Here is the task for the records below: repeat exactly the lines from the one with "(** A record" to the one with "(** The same", both included, and nothing else.
*** PROVIDED DATA
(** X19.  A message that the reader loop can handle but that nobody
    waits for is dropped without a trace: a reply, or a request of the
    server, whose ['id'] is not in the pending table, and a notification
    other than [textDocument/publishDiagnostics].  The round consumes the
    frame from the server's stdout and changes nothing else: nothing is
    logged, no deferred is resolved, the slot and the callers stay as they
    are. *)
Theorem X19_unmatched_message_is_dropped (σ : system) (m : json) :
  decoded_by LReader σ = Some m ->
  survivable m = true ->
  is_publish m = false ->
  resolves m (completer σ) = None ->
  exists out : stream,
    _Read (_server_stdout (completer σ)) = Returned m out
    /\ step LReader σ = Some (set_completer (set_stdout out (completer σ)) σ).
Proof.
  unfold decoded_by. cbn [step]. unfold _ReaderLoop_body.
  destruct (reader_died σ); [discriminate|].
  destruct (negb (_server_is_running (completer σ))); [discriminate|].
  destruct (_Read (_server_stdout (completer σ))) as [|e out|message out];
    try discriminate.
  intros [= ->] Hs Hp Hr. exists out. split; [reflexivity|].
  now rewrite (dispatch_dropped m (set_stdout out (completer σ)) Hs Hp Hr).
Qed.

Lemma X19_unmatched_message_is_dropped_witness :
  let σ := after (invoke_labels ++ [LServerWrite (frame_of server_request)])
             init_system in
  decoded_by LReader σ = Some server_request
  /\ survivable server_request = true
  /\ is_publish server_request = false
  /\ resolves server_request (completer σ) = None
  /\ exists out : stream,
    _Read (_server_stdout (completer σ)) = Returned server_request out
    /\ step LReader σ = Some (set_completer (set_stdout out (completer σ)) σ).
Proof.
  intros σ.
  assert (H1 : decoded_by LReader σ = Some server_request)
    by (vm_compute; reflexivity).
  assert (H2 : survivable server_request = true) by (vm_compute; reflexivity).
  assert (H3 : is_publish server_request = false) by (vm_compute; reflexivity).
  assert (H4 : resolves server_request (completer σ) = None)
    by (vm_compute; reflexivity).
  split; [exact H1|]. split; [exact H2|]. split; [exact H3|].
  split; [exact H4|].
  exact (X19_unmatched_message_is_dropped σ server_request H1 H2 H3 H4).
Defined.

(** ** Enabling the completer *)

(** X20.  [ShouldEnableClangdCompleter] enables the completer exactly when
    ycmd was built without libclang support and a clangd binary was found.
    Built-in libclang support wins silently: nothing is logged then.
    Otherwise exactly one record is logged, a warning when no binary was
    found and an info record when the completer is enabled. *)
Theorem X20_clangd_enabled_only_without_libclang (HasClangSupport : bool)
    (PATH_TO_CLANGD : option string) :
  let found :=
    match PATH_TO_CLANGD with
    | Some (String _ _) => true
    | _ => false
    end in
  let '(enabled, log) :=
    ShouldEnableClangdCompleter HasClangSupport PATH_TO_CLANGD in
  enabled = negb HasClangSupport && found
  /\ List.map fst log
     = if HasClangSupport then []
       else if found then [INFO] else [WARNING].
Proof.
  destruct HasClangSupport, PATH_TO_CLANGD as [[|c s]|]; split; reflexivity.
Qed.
******
*** PROVIDED DATA
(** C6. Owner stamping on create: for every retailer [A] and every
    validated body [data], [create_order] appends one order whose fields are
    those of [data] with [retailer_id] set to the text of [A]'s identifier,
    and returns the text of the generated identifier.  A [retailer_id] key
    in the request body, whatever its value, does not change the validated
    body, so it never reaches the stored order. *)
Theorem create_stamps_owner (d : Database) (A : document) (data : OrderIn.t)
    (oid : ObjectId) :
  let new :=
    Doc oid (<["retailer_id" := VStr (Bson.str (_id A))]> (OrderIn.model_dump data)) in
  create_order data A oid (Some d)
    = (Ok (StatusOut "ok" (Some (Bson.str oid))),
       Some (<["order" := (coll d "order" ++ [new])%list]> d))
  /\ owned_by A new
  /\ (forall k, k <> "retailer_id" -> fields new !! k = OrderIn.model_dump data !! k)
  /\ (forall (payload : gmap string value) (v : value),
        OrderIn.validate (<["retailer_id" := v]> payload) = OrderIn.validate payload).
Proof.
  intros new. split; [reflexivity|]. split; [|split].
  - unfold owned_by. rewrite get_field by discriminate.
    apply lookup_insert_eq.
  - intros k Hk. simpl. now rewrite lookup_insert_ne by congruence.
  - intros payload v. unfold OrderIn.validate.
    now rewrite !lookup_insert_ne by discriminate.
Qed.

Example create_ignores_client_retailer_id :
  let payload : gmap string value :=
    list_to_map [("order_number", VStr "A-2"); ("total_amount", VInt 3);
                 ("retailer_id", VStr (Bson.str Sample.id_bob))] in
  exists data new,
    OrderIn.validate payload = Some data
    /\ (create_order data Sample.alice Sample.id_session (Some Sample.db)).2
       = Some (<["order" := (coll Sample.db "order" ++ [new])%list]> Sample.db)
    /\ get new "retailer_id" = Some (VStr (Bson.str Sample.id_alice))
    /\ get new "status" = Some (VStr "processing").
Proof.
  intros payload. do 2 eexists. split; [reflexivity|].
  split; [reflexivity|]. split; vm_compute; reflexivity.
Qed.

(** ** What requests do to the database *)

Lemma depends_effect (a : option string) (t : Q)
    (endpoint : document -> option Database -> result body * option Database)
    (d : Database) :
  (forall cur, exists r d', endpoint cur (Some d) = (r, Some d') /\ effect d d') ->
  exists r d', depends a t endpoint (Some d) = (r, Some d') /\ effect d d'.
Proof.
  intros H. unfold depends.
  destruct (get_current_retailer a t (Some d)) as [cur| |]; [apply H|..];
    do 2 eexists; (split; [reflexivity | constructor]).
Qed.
******
*** PROVIDED DATA
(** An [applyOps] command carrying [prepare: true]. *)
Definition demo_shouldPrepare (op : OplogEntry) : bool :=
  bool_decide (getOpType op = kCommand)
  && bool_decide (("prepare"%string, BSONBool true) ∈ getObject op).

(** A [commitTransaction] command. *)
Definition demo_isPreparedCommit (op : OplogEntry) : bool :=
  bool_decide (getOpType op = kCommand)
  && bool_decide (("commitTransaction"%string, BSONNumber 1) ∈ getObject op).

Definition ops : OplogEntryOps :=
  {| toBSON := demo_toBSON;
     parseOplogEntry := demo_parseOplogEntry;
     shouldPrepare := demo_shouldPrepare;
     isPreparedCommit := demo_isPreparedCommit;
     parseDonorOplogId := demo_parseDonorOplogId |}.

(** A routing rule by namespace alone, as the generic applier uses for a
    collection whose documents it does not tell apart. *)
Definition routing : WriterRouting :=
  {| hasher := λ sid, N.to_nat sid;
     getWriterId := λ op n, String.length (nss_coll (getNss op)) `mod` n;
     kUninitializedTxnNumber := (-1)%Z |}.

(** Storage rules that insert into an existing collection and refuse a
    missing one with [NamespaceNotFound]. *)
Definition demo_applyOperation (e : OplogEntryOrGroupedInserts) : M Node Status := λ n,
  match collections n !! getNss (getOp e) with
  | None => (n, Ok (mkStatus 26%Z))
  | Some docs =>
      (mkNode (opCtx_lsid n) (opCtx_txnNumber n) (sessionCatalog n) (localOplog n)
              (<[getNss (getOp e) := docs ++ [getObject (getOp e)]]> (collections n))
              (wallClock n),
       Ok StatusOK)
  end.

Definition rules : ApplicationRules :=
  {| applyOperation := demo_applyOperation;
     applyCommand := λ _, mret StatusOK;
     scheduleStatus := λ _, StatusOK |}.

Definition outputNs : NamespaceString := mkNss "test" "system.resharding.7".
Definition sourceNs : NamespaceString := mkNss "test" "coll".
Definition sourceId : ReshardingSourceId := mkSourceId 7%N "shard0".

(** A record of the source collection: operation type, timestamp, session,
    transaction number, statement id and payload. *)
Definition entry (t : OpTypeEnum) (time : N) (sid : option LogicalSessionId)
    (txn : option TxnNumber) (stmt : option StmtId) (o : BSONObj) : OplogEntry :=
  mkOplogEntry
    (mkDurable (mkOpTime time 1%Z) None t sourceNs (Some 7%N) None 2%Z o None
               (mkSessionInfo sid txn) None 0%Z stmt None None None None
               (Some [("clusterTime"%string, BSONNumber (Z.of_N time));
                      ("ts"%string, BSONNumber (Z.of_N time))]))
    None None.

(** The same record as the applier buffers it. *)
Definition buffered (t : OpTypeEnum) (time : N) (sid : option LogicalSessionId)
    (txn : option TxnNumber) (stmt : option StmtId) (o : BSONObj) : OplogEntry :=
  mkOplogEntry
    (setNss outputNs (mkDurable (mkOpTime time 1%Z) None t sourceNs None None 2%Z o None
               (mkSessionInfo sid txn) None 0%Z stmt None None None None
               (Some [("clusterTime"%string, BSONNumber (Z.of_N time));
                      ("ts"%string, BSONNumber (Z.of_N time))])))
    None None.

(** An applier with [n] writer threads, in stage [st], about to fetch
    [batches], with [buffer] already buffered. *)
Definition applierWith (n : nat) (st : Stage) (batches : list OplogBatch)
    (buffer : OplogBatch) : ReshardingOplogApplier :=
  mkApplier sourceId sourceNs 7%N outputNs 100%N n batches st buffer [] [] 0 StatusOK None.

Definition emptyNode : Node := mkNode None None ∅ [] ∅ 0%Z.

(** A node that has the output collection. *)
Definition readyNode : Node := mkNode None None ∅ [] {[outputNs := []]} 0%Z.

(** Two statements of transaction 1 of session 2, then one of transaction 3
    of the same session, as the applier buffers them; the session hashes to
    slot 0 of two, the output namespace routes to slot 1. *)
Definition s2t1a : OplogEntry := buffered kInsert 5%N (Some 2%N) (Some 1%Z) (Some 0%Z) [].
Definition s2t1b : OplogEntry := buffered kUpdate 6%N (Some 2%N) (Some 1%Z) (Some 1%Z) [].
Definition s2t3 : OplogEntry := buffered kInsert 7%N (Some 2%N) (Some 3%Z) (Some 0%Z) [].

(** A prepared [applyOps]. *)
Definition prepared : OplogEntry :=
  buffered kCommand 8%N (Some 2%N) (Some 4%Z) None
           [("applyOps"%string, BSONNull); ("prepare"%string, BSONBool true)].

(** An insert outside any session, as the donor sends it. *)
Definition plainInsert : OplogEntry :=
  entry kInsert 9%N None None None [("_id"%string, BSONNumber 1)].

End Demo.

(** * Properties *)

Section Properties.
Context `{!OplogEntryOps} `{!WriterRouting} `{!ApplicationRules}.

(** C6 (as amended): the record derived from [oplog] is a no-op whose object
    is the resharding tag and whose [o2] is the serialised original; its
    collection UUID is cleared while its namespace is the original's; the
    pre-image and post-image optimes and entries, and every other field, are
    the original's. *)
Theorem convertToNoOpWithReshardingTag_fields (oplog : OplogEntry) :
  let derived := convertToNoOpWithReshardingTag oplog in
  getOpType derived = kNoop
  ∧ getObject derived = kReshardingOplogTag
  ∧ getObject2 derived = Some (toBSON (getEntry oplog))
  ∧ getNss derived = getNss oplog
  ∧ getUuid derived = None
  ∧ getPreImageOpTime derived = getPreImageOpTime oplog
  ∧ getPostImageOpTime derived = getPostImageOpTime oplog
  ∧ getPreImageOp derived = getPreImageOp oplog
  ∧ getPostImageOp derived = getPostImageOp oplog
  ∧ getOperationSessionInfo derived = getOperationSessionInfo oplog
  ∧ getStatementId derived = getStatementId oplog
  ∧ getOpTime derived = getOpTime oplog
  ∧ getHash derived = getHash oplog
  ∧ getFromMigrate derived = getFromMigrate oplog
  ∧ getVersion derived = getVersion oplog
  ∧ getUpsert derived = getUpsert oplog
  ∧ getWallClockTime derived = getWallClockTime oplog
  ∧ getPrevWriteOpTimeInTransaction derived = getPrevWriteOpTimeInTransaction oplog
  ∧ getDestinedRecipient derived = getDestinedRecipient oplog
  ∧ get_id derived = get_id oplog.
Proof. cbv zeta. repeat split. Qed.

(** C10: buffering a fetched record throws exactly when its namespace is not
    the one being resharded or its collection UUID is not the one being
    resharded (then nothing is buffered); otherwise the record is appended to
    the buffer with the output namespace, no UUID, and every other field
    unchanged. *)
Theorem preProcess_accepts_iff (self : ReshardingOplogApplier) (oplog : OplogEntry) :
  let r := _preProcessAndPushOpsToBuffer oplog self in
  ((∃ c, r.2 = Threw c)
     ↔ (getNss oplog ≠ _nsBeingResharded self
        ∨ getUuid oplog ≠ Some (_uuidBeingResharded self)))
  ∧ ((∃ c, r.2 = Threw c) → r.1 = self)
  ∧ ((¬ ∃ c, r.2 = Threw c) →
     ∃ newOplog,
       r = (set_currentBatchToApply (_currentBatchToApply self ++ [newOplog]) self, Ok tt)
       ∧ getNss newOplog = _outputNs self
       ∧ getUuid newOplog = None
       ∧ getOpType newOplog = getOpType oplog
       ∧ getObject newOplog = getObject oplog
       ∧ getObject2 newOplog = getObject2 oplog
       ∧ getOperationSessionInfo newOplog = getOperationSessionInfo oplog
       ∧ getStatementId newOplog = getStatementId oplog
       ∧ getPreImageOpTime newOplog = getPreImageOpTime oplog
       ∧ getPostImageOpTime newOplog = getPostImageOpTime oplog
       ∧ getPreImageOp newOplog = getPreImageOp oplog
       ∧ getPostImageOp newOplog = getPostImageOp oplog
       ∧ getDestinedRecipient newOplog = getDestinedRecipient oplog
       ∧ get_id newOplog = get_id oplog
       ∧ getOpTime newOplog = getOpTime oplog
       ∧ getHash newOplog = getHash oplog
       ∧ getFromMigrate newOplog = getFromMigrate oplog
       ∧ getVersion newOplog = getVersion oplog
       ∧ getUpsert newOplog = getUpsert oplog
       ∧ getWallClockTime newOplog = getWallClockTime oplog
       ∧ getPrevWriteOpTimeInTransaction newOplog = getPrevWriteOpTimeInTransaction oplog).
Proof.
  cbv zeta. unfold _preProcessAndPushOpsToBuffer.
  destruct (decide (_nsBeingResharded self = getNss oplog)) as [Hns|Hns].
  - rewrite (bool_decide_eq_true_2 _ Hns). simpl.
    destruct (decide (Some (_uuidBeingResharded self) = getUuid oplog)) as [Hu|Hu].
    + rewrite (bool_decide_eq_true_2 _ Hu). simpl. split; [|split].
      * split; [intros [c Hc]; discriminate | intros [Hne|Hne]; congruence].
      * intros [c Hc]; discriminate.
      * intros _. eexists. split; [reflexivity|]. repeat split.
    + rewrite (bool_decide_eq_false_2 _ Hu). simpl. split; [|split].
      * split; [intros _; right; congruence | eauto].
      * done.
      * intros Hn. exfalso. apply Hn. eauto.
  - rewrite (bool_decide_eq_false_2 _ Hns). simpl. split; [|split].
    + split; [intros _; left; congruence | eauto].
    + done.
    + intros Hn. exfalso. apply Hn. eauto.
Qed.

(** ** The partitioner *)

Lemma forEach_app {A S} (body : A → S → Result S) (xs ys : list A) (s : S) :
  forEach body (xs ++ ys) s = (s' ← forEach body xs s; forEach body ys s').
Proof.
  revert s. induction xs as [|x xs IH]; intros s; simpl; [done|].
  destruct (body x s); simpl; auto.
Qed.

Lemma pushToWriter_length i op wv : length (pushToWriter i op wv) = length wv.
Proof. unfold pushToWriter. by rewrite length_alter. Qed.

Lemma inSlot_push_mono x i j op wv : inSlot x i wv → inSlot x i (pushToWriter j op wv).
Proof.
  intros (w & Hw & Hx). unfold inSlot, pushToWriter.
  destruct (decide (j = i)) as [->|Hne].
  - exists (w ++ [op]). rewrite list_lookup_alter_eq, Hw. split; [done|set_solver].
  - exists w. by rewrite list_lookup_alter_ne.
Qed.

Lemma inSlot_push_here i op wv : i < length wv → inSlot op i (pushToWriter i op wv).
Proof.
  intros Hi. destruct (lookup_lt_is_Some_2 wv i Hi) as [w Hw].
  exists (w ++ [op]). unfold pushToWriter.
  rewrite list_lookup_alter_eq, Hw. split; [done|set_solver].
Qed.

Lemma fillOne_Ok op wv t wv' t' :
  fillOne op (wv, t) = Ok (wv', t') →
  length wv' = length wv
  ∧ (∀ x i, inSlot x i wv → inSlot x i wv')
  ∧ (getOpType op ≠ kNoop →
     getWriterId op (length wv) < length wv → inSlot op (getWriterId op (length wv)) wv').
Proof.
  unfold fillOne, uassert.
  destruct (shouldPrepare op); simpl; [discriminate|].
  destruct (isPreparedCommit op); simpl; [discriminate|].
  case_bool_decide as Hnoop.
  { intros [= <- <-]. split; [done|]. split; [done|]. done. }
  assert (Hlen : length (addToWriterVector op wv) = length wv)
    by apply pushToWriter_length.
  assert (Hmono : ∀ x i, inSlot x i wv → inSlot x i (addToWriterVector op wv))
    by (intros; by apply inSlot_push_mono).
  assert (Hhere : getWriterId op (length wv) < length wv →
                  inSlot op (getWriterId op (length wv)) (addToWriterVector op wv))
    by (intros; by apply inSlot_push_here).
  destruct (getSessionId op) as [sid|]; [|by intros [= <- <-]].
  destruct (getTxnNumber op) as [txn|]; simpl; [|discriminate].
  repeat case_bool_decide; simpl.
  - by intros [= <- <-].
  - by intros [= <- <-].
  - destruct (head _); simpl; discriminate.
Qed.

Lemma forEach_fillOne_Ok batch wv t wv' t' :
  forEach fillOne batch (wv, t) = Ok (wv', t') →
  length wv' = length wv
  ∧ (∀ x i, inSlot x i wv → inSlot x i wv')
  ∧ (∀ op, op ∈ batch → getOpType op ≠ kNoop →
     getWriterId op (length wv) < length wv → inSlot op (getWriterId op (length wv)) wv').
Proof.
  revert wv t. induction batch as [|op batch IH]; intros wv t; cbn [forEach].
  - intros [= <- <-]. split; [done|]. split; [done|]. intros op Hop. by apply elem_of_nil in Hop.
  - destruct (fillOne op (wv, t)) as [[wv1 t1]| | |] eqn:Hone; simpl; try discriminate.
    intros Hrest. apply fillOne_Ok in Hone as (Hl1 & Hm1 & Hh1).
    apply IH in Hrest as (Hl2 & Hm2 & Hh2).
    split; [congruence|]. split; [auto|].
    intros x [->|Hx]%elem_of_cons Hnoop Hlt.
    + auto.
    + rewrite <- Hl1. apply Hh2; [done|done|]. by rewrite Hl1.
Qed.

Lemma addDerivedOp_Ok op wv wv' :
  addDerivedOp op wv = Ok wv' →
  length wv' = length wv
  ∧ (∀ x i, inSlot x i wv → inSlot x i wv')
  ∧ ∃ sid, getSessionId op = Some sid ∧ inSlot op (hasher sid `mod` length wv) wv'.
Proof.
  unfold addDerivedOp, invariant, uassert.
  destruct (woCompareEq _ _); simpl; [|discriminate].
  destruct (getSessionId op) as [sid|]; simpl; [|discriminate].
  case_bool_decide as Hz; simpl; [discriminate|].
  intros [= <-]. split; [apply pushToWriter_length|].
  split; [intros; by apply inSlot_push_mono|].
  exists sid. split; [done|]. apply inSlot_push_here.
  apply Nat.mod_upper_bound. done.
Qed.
******
RESULT ->
(** A record of the source collection: operation type, timestamp, session,
    transaction number, statement id and payload. *)
Definition entry (t : OpTypeEnum) (time : N) (sid : option LogicalSessionId)
    (txn : option TxnNumber) (stmt : option StmtId) (o : BSONObj) : OplogEntry :=
  mkOplogEntry
    (mkDurable (mkOpTime time 1%Z) None t sourceNs (Some 7%N) None 2%Z o None
               (mkSessionInfo sid txn) None 0%Z stmt None None None None
               (Some [("clusterTime"%string, BSONNumber (Z.of_N time));
                      ("ts"%string, BSONNumber (Z.of_N time))]))
    None None.

(** The same record as the applier buffers it. *)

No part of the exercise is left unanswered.